The healing of osteochondral defects is strongly influenced by mechanical conditions. Although the tissue differentiation model developed in this project used a simplified geometrical representation of the knee to analyze 1. the effect of changes in the defect size, 2. the influence of the local joint curvature and 3. the effect of using biomaterials to fill the defect, the results obtained were sufficient to predict the type of the newly differentiated tissues formed during healing. In every case, alterations in the mechanical environment produced measurable changes in the healing outcome. The defect was always filled with a mixture of hyaline and fibrous cartilage and never solely with hyaline cartilage, which was confirmed by clinical studies.

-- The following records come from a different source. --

(** The atomic steps of an access lead from one settled queue to the next, and
    hand over what the access hands over or leaves pending. *)
Definition simulates (x : access) (s : Machine) : Prop :=
  forall os t, ev_run (steps_of x s) (settled s) = Ret (os, t) ->
  exists o s', access_step x s = Ret (o, s') /\ machine_ok s' /\ settled s' = t /\
    pending s ++ mine os = mine [o] ++ pending s' /\ theirs os = theirs [o].

Ltac spared Hok := solve [intros; first [done | congruence | destruct Hok; split_and?; congruence]].

Lemma other_simulates o s : machine_ok s -> quiet (Other o) s = true -> simulates (Other o) s.
Proof.
  intros Hok Hq os t Hr. cbn [steps_of ev_run] in Hr.
  apply M_bind_ret in Hr as (x & t1 & He & Hr). injection Hr as <- <-.
  assert (mine [x] = []) as Hm.
  { cbn [ev_step] in He. apply M_bind_ret in He as (ms & t2 & _ & He). injection He as <- _. by destruct o. }
  assert (forall t', ev_step (EvOp o) (queue s) = Ret (x, t') -> access_step (Other o) s = Ret (x, MkMachine (owner s) t')) as Hstep.
  { intros t' Ht'. unfold access_step, on_queue. by rewrite M_bind_get, Ht'. }
  rewrite Hm, app_nil_r. destruct s as [ph t]; cbn [owner queue] in *.
  unfold machine_ok, quiet, carried, settled, pending in *; cbn [owner queue] in *.
  assert (forall t', (fPeekKeep_ t = true -> spares (msgPeek_ t) o = true) -> ev_step (EvOp o) t = Ret (x, t') ->
    fPeekKeep_ t' = fPeekKeep_ t /\ msgPeek_ t' = msgPeek_ t) as Hkeep by (intros; by eapply op_keeps_peek).
  assert (forall k m, (fPeekKeep_ t = true -> spares (msgPeek_ t) o = true) -> (k = true -> spares m o = true) ->
    ev_step (EvOp o) (set_peek k m t) = Ret (x, t1) ->
    exists t', ev_step (EvOp o) t = Ret (x, t') /\ t1 = set_peek k m t') as Hfree.
  { intros k m Ht Hk He'. rewrite op_free in He' by done. destruct (ev_step (EvOp o) t) as [[y t']| | |]; try done.
    cbn in He'. injection He' as -> <-. by exists t'. }
  (* The queue is settled, or all but its flag and its message is. *)
  destruct ph as [| | |keep|[|]|[|] m|keep f|keep|m|m];
    lazymatch type of He with
    | _ _ t = _ => rename He into He'
    | _ (set_peek ?k ?m t) = _ => destruct (Hfree k m) as (t' & He' & ->); [spared Hok..|done|]
    end; eexists x, _; (split; [apply Hstep; exact He'|]).
  all: try (destruct (Hkeep _ ltac:(spared Hok) He') as [Hf Hm']).
  all: clear Hfree Hkeep Hstep; rewrite ?Hm; cbn [owner queue app] in *; try (split_and!; spared Hok).
Qed.

Lemma take_one_keeps_peek f now n t r t' : take_one f now n t = Ret (r, t') -> fPeekKeep_ t' = fPeekKeep_ t.
Proof.
  assert (forall k n, peek_free (trigger k now n)) as Ht.
  { induction k as [|k IH]; intros n0; cbn [trigger]; apply peek_free_get; try done; intros s;
      destruct (bool_decide _); try apply peek_free_ret; [apply peek_free_lift|].
    apply peek_free_bind; [unfold delayed_top; apply peek_free_get; [|done]; intros s'; by destruct (delayed_messages_ s')|].
    intros d. destruct (_ <? _); [apply peek_free_lift|].
    apply peek_free_bind; [by apply peek_free_modify|]. intros _.
    apply peek_free_bind; [by apply peek_free_modify|]. intros _. apply IH. }
  assert (peek_free (take_one f now n)) as Hp.
  { unfold take_one. apply peek_free_get; [|done]. intros s. apply peek_free_bind; [destruct f; [apply Ht|apply peek_free_ret]|].
    intros x. apply peek_free_get; [|done]. intros s'. destruct (messages_ s'); [apply peek_free_ret|].
    apply peek_free_bind; [by apply peek_free_modify|]. intros _. apply peek_free_ret. }
  intros Hr. specialize (Hp (fPeekKeep_ t) (msgPeek_ t) t).
  assert (set_peek (fPeekKeep_ t) (msgPeek_ t) t = t) as Hs by by destruct t.
  rewrite Hs, Hr in Hp. cbn in Hp. injection Hp as Hp. by rewrite Hp.
Qed.

Lemma delete_keeps_peek p t r t' : delete_data p t = Ret (r, t') -> fPeekKeep_ t' = fPeekKeep_ t.
Proof.
  intros Hr. pose proof (delete_data_free p (fPeekKeep_ t) (msgPeek_ t) t) as Hp.
  assert (set_peek (fPeekKeep_ t) (msgPeek_ t) t = t) as Hs by by destruct t.
  rewrite Hs, Hr in Hp. cbn in Hp. injection Hp as Hp. by rewrite Hp.
Qed.

(** A critical section of [Get]. *)
Lemma look_simulates keep f now q : fPeekKeep_ q = false -> simulates (Go now) (MkMachine (GLook keep f) q).
Proof.
  intros Hq os t Hr. cbn [steps_of owner ev_run settled queue] in Hr. apply M_bind_ret in Hr as (x & t1 & He & Hr).
  injection Hr as <- <-. cbn [ev_step] in He. rewrite M_bind_get, Hq in He.
  apply M_bind_ret in He as (r & t2 & Hr & He). pose proof (take_one_keeps_peek _ _ _ _ _ _ Hr) as Hf. rewrite Hq in Hf.
  unfold access_step. rewrite M_bind_get. cbn [owner]. unfold go. rewrite M_bind_get. cbn [owner].
  assert (on_queue (take_one f now kForever) (MkMachine (GLook keep f) q) = Ret (r, MkMachine (GLook keep f) t2)) as Ht.
  { unfold on_queue. cbn [queue]. by rewrite Hr. }
  step Ht. destruct (r.2) as [m|]; [|injection He as <- <-; by eexists _, _].
  destruct (_ =? _).
  - apply M_bind_ret in He as ([] & t3 & Hd & He). injection He as <- <-.
    pose proof (delete_keeps_peek _ _ _ _ Hd) as Hf'. rewrite Hf in Hf'.
    assert (on_queue (delete_data (pdata m)) (MkMachine (GLook keep f) t2) = Ret (tt, MkMachine (GLook keep f) t3)) as Hd'.
    { unfold on_queue. cbn [queue]. by rewrite Hd. }
    step Hd'. by eexists _, _.
  - destruct keep; [rewrite M_bind_modify in He|]; injection He as <- <-; by eexists _, _.
Qed.

Lemma go_simulates now s : machine_ok s -> simulates (Go now) s.
Proof.
  destruct s as [ph q]. intros Hok. destruct ph as [| | |keep|keep|keep m|keep f|keep|m|m]; [..|by apply look_simulates| | |].
  all: intros os t Hr; unfold machine_ok in Hok; cbn [steps_of owner ev_run settled queue] in *;
    unfold access_step; rewrite M_bind_get; cbn [owner]; unfold go; rewrite M_bind_get; cbn [owner queue];
    try destruct keep; try (destruct (fPeekKeep_ q) eqn:Hf; [|try (by destruct Hok)]).
  all: cbn [ev_run ev_step] in Hr; revert Hr; run; rewrite ?Hf; intros Hr; injection Hr as <- <-; eexists _, _; split; [done|];
    unfold machine_ok, settled; cbn; rewrite ?Hf; split_and!; try done; destruct q; cbn in *; naive_solver.
Qed.
Lemma access_simulates x s : machine_ok s -> quiet x s = true -> simulates x s.
Proof.
  intros Hok Hq. destruct x as [o| | |now|cms io| |]; [by apply other_simulates| | |by apply go_simulates|..].
  all: destruct s as [ph q]; unfold machine_ok in Hok; cbn [owner queue] in Hok; intros os t Hr;
    destruct ph; cbn [steps_of owner ev_run ev_step] in Hr; revert Hr; run; intros Hr; injection Hr as <- <-;
    eexists _, _; (split; [reflexivity|]); split_and!; try done; by rewrite ?app_nil_r.
Qed.

Lemma ev_run_app es1 es2 t r : ev_run (es1 ++ es2) t = Ret r <->
  exists os1 t1 os2 t2, ev_run es1 t = Ret (os1, t1) /\ ev_run es2 t1 = Ret (os2, t2) /\ r = (os1 ++ os2, t2).
Proof.
  revert t r. induction es1 as [|e es1 IH]; intros t r; cbn [ev_run app].
  { split; [intros Hr; destruct r as [os t']; by exists [], t, os, t'|].
    intros (os1 & t1 & os2 & t2 & [= <- <-] & Hr & ->). exact Hr. }
  destruct r as [os t']. rewrite M_bind_ret. split.
  - intros (o & s & He & Hr). apply M_bind_ret in Hr as (os' & s' & Hr & [= <- <-]).
    apply IH in Hr as (os1 & t1 & os2 & t2 & H1 & H2 & [= -> ->]).
    exists (o :: os1), t1, os2, t2. split_and!; [|done..]. step He. by step H1.
  - intros (os1 & t1 & os2 & t2 & H1 & H2 & [= -> ->]). apply M_bind_ret in H1 as (o & s & He & H1).
    apply M_bind_ret in H1 as (os' & s' & H1 & [= <- <-]). exists o, s. split; [done|].
    assert (ev_run (es1 ++ es2) s = Ret (os' ++ os2, t2)) as Hr by (apply IH; by exists os', s', os2, t2).
    by step Hr.
Qed.

(** The atomic steps of a calm run, if they have a result, are what it does. *)
Lemma access_run_sim xs s os t : machine_ok s -> calm xs s = true ->
  (forall es1 es2, atomic_steps xs s = es1 ++ es2 -> exists r, ev_run es1 (settled s) = Ret r) ->
  ev_run (atomic_steps xs s) (settled s) = Ret (os, t) ->
  exists os' s', access_run xs s = Ret (os', s') /\ machine_ok s' /\ settled s' = t /\
    pending s ++ mine os = mine os' ++ pending s' /\ theirs os = theirs os'.
Proof.
  revert s os t. induction xs as [|x xs IH]; intros s os t Hok Hc Hpre Hr; cbn [atomic_steps calm access_run] in *.
  { injection Hr as <- <-. exists [], s. by rewrite app_nil_r. }
  apply andb_true_iff in Hc as [Hq Hc].
  destruct (Hpre (steps_of x s) _ eq_refl) as [[os1 t1] H1].
  destruct (access_simulates x s Hok Hq _ _ H1) as (o & s1 & He & Hok1 & <- & Hm1 & Ht1).
  rewrite He in Hpre, Hr, Hc. apply ev_run_app in Hr as (os1' & t1' & os2 & t2 & H1' & H2 & [= -> ->]).
  rewrite H1 in H1'. injection H1' as <- <-.
  destruct (IH s1 os2 t2 Hok1 Hc) as (os' & s' & He' & Hok' & Hs' & Hm' & Ht'); [|done|].
  { intros es1 es2 Hes. destruct (Hpre (steps_of x s ++ es1) es2) as [r Hr]; [by rewrite Hes, app_assoc|].
    apply ev_run_app in Hr as (a & b & c & d & Ha & Hb & ->). rewrite H1 in Ha. injection Ha as <- <-. eauto. }
  exists (o :: os'), s'. step He. step He'. split_and!; [done..| |].
  - change (mine (o :: os')) with (mine ([o] ++ os')). unfold mine in *. rewrite !omap_app, app_assoc, Hm1, <- !app_assoc. by rewrite Hm'.
  - change (theirs (o :: os')) with (theirs ([o] ++ os')). unfold theirs in *. by rewrite !omap_app, Ht1, Ht'.
Qed.

(** The clock arithmetic of an access stays in [int64_t]. *)
Definition access_times (x : access) : Prop :=
  match x with Other o => op_times o | Go now => 0 <= now | _ => True end.

Lemma steps_of_times x s : access_times x -> Forall ev_times (steps_of x s).
Proof. intros Hx. destruct x, s as [[]]; cbn; repeat case_match; repeat constructor; done. Qed.
Lemma steps_of_length x s : (length (steps_of x s) <= 1)%nat.
Proof. destruct x, s as [[]]; cbn; repeat case_match; cbn; lia. Qed.
Lemma atomic_steps_times xs s : Forall access_times xs -> Forall ev_times (atomic_steps xs s).
Proof.
  intros Hx. revert s. induction Hx as [|x xs Hx _ IH]; intros s; cbn [atomic_steps]; [constructor|].
  apply Forall_app. split; [by apply steps_of_times|]. destruct (access_step x s) as [[? ?]| | |]; by constructor || apply IH.
Qed.
Lemma atomic_steps_length xs s : (length (atomic_steps xs s) <= length xs)%nat.
Proof.
  revert s. induction xs as [|x xs IH]; intros s; cbn [atomic_steps length]; [done|]. rewrite length_app.
  pose proof (steps_of_length x s). destruct (access_step x s) as [[? s']| | |]; cbn; [specialize (IH s')|..]; lia.
Qed.

Lemma handed_split os : concat (handed <$> os) ≡ₚ concat (handed <$> mine os) ++ concat (theirs os).
Proof. induction os as [|[|m|m|ms] os IH]; cbn in *; rewrite ?IH; try done; solve_Permutation. Qed.
Lemma all_handed_perm os out : all_handed os out ≡ₚ concat (handed <$> os) ++ out.
Proof.
  revert out. induction os as [|o os IH]; intros out; cbn; [done|]. unfold all_handed in *. rewrite IH. solve_Permutation.
Qed.
Lemma refines_out t a out out' n : refines t a out n -> out' ≡ₚ out -> refines t a out' n.
Proof.
  intros [? ? ? ? ? Hm] Ho. split; try done. eapply mem_msgs; [exact Hm|]. by rewrite Ho.
Qed.

(** A calm run is defined, and is a run of its atomic steps on the agenda. *)
Lemma access_run_ok xs s a out n : machine_ok s -> refines (settled s) a (concat (handed <$> pending s) ++ out) n ->
  n + Z.of_nat (length xs) < 2 ^ 32 -> Forall access_times xs -> calm xs s = true ->
  exists os s' ps os', access_run xs s = Ret (os, s') /\ machine_ok s' /\
    length ps = length (atomic_steps xs s) /\ Forall2 same_output os' (ag_run ps (atomic_steps xs s) a).2 /\
    pending s ++ mine os' = mine os ++ pending s' /\ theirs os' = theirs os /\
    refines (settled s') (ag_run ps (atomic_steps xs s) a).1 (concat (handed <$> os ++ pending s') ++ out)
      (n + Z.of_nat (length (atomic_steps xs s))).
Proof.
  intros Hok Hr Hn Ht Hc. pose proof (atomic_steps_length xs s). pose proof (atomic_steps_times xs s Ht) as Hts.
  destruct (ev_run_ok (atomic_steps xs s) _ _ _ _ Hr) as (ps & os' & t' & He & Hl & Hs & Hr'); [lia|done|].
  destruct (access_run_sim xs s os' t' Hok Hc) as (os & s' & He' & Hok' & <- & Hm & Hth); [|done|].
  { intros es1 es2 Hes. rewrite Hes in He. apply ev_run_app in He as (? & ? & ? & ? & ? & _). eauto. }
  exists os, s', ps, os'. split_and!; [done..|]. eapply refines_out; [exact Hr'|].
  rewrite all_handed_perm, app_assoc. apply Permutation_app_tail.
  rewrite fmap_app, concat_app, (handed_split os), (handed_split os'), <- Hth.
  pose proof (f_equal (fun l => concat (handed <$> l)) Hm) as Hmp. cbn beta in Hmp. rewrite !fmap_app, !concat_app in Hmp.
  symmetry. transitivity ((concat (handed <$> pending s) ++ concat (handed <$> mine os')) ++ concat (theirs os')); [solve_Permutation|].
  rewrite Hmp. solve_Permutation.
Qed.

The results suggest that the mechanical environment required for osteochondral healing changes when the joint curvature is varied. It seems that the concave model resulted in the formation of cartilage of a higher quality (i.e. more hyaline cartilage was formed and the mechanical stiffness was higher) than with the convex model, but the rate of differentiation of the cancellous bone was slower than with the convex model. Comparing the stiffnesses of the surrounding tissues, the concave model resulted in tissues of a higher quality than with the convex model. However, no large differences were observed between the simulated healing patterns of the defects on concave and convex surfaces.
The algorithm meant that it was possible to find a mechanical explanation for the less favorable clinical outcome of defects localized on convex surfaces in comparison to those on concave ones. However, further analyses (for example in the form of longer, well documented animal experimentation) are necessary before such an algorithm can be applied to clinical cases. The effects of stiffness on healing should be taken into account when designing a biomaterial for filling osteochondral defects. The appropriate stiffness of this biomaterial could be determined preoperatively depending on the quantity and quality of predicted healing.
The differentiation model developed in this project could play a role in evaluating clinical situations by comparing the predicted healing and the observed process after surgery; thus detailed documentation of the healing process over a long time can be obtained.
This technique could be developed even further for use in conjunction with patient-specific data to predict the outcome of osteochondral repair. Although osteochondral repair is a very complex biological process, it appears to be important to consider mechanical factors that affect healing and that the process can be predicted accurately.